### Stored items
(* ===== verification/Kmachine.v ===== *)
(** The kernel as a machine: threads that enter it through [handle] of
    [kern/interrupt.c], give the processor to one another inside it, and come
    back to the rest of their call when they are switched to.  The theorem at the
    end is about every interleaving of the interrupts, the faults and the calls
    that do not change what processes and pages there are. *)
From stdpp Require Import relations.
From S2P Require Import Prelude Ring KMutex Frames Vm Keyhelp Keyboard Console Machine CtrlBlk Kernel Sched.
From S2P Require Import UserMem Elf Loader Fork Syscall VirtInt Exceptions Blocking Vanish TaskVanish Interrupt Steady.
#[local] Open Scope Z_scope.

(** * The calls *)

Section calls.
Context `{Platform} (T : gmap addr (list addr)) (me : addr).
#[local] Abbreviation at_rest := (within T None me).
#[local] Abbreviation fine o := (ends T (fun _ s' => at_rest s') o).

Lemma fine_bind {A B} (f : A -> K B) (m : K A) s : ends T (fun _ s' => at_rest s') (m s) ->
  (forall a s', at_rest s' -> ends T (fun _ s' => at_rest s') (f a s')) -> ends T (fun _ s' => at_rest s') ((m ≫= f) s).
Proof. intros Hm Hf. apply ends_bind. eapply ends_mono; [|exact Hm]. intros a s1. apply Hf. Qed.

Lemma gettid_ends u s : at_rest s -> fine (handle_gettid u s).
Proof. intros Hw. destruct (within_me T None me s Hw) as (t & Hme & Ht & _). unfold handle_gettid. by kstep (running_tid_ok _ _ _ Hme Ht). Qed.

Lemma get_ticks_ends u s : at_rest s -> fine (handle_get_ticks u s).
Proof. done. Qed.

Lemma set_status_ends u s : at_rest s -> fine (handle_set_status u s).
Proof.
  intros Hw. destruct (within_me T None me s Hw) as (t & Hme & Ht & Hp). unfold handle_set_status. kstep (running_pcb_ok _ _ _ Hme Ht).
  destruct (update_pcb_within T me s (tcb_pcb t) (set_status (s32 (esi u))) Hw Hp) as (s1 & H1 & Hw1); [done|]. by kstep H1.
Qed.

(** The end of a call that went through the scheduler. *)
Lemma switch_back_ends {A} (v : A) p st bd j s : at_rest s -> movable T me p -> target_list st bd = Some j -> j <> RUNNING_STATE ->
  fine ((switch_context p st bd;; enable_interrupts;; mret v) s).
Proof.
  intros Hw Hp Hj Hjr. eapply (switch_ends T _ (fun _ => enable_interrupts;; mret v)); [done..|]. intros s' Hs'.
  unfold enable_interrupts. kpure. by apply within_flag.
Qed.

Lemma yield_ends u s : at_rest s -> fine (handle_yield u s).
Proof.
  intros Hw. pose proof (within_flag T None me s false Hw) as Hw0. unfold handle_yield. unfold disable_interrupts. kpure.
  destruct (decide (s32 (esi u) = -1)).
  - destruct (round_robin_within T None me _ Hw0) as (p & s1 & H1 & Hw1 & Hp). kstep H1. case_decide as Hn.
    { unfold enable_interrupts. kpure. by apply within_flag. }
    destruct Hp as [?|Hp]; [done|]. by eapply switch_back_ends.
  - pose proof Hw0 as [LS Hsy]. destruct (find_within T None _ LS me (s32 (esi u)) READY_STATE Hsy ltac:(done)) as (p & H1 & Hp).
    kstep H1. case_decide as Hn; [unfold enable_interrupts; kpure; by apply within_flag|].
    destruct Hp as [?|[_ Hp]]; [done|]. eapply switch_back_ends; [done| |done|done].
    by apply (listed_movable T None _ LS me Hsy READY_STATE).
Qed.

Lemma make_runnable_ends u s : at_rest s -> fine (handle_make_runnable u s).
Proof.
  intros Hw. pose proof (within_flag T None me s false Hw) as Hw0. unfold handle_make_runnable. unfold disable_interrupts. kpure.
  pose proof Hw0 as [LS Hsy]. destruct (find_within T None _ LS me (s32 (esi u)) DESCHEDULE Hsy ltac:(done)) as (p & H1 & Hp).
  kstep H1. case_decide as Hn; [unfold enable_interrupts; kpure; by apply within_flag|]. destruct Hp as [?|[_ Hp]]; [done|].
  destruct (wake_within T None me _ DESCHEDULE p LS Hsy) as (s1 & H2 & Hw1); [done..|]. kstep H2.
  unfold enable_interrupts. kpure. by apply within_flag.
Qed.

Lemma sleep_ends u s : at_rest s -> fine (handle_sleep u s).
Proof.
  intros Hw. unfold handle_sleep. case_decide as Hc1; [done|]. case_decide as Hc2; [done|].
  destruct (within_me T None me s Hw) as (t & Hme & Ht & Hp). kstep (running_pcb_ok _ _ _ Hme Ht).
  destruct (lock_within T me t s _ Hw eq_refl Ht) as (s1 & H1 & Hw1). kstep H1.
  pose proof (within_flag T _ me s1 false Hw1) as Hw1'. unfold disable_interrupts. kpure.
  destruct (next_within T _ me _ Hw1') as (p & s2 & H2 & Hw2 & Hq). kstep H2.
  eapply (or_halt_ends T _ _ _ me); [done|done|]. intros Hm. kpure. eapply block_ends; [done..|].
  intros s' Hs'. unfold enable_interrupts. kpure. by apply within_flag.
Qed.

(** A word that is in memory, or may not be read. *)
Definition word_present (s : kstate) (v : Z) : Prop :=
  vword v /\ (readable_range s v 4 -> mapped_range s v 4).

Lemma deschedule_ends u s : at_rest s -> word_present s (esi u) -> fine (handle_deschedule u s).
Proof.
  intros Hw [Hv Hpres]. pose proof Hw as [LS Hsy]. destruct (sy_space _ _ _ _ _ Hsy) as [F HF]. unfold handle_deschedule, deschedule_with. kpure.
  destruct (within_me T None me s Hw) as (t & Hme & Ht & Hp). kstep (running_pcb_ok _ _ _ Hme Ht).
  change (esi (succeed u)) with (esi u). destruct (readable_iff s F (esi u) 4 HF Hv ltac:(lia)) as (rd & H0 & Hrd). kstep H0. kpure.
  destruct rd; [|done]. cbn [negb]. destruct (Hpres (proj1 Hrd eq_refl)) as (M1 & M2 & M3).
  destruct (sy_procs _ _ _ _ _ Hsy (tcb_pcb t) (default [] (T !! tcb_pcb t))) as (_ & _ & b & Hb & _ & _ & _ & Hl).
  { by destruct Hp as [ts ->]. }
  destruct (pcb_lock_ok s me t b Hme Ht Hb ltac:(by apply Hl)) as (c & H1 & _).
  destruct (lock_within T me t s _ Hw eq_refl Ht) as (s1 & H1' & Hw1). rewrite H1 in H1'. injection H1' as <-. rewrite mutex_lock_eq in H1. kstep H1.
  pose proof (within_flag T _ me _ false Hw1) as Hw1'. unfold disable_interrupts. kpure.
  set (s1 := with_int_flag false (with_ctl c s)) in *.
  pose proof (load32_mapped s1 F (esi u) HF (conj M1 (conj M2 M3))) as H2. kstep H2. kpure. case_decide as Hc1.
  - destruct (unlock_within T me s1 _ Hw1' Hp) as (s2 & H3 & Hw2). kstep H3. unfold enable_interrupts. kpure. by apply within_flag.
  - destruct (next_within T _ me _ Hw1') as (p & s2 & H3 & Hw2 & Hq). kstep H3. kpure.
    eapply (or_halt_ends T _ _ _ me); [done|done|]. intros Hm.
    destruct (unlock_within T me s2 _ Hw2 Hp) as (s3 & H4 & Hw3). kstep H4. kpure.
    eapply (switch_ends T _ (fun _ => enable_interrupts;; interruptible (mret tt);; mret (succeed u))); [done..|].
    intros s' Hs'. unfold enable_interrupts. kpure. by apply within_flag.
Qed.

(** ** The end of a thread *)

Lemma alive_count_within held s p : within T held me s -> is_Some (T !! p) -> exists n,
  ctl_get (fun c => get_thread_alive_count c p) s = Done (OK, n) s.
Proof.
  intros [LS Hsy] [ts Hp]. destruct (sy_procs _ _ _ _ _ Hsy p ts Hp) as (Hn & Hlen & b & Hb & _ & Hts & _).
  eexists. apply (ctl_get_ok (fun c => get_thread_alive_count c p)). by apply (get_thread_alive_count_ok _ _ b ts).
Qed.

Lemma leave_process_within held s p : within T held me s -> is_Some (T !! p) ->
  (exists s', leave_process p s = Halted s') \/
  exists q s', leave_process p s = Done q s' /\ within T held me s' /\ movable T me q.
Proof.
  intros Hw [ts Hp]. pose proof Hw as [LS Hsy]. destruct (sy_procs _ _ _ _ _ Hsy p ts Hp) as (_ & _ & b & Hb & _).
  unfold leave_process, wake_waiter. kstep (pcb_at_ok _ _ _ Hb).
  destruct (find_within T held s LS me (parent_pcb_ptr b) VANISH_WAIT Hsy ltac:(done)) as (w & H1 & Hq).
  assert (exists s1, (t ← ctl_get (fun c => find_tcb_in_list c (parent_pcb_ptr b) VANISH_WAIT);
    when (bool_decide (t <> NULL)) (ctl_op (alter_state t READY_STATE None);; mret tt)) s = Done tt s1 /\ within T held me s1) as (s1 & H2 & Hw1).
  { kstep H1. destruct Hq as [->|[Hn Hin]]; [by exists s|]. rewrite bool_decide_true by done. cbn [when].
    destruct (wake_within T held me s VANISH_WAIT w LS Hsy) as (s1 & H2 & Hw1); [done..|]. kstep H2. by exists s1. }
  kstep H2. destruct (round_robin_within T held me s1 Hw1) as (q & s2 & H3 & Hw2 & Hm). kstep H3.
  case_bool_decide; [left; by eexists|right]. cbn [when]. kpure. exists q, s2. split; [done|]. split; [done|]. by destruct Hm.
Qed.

...

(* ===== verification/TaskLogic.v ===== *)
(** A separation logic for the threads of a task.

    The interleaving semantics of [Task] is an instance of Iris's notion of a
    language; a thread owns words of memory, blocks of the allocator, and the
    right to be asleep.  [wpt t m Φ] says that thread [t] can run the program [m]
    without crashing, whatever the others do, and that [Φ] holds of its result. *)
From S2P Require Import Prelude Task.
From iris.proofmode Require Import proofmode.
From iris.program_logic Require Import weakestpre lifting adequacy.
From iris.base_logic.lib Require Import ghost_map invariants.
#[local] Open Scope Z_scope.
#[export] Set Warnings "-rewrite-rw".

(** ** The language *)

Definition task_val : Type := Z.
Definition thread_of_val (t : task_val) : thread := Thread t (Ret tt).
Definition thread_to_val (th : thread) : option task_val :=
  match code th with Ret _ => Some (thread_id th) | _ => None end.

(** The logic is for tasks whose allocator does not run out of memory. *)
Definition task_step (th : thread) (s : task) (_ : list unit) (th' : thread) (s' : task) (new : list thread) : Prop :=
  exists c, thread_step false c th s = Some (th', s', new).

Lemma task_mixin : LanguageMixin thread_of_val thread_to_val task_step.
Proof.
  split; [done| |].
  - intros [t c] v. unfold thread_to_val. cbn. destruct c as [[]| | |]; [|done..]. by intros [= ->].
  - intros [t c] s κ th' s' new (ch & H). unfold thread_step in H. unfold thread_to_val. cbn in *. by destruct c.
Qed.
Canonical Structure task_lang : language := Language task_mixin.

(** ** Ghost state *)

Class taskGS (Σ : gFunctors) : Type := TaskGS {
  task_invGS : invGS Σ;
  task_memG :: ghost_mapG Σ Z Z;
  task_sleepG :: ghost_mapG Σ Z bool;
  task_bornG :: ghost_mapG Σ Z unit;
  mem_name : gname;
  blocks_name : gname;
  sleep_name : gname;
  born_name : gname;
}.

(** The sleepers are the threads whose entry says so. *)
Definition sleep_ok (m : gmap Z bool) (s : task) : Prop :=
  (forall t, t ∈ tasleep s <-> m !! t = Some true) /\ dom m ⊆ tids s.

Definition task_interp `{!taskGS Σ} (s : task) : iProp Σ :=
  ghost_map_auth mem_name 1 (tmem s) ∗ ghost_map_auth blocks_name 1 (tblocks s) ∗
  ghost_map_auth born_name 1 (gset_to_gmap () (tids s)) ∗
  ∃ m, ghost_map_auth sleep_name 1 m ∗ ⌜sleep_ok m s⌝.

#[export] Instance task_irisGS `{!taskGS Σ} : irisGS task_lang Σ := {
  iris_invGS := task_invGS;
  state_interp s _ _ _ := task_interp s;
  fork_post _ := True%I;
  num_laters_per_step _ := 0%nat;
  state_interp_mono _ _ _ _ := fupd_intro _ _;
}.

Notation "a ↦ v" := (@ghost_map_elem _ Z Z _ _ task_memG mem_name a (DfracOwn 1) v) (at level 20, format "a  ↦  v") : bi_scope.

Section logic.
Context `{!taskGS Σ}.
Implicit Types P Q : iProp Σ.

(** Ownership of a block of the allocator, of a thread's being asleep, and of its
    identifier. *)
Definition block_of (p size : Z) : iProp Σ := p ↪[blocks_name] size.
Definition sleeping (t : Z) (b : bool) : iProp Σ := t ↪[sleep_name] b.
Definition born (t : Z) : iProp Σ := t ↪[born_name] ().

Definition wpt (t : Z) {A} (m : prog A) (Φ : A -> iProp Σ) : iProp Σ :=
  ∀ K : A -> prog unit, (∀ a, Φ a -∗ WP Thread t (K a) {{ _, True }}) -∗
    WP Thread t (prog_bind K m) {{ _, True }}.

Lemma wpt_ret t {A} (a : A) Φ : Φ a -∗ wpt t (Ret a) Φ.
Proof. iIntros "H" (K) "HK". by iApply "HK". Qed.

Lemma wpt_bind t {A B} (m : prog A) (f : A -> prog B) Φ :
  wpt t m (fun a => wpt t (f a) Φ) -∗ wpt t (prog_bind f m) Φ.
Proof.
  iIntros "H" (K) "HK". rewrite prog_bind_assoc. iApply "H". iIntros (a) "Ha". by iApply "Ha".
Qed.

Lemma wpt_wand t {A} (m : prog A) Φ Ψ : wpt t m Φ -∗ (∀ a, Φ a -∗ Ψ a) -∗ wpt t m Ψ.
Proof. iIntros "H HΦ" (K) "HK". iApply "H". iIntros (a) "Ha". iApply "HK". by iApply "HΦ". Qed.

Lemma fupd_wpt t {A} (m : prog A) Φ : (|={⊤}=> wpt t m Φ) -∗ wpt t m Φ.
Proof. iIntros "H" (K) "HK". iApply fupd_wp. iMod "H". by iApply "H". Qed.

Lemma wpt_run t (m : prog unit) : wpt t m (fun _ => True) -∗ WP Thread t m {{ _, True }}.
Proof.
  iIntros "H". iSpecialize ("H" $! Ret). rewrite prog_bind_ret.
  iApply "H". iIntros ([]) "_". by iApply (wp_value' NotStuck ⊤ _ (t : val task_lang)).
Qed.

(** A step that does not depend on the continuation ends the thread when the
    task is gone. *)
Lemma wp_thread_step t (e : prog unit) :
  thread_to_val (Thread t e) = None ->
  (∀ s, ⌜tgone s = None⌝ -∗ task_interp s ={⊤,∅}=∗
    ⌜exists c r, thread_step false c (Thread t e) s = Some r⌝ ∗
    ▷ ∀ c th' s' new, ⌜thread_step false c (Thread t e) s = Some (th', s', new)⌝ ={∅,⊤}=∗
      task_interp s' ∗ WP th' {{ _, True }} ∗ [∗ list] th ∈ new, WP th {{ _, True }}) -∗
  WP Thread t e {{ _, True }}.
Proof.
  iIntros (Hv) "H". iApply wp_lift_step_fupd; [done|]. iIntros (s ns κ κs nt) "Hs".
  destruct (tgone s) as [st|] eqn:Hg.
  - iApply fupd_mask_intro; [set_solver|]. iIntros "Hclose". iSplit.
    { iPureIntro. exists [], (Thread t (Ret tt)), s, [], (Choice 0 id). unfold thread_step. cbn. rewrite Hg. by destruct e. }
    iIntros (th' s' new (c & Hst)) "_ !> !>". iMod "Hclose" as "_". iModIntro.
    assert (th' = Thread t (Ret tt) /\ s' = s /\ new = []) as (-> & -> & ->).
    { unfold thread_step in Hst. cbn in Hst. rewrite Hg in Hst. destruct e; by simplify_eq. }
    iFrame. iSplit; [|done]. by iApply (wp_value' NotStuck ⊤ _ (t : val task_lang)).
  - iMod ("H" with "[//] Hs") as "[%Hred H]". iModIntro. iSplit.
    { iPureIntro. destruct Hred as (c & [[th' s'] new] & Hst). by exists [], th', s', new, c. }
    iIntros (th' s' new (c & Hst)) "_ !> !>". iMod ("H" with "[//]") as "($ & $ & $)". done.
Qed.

### What the exercise asks
Extract exactly and only the lines above from the line containing "Lemma get_ticks_ends u" through the line containing "handle_set_status. kstep (running_pcb_ok _ _ _ Hme Ht).", both end lines included.

### Output of the task
Lemma get_ticks_ends u s : at_rest s -> fine (handle_get_ticks u s).
Proof. done. Qed.

Lemma set_status_ends u s : at_rest s -> fine (handle_set_status u s).
Proof.
  intros Hw. destruct (within_me T None me s Hw) as (t & Hme & Ht & Hp). unfold handle_set_status. kstep (running_pcb_ok _ _ _ Hme Ht).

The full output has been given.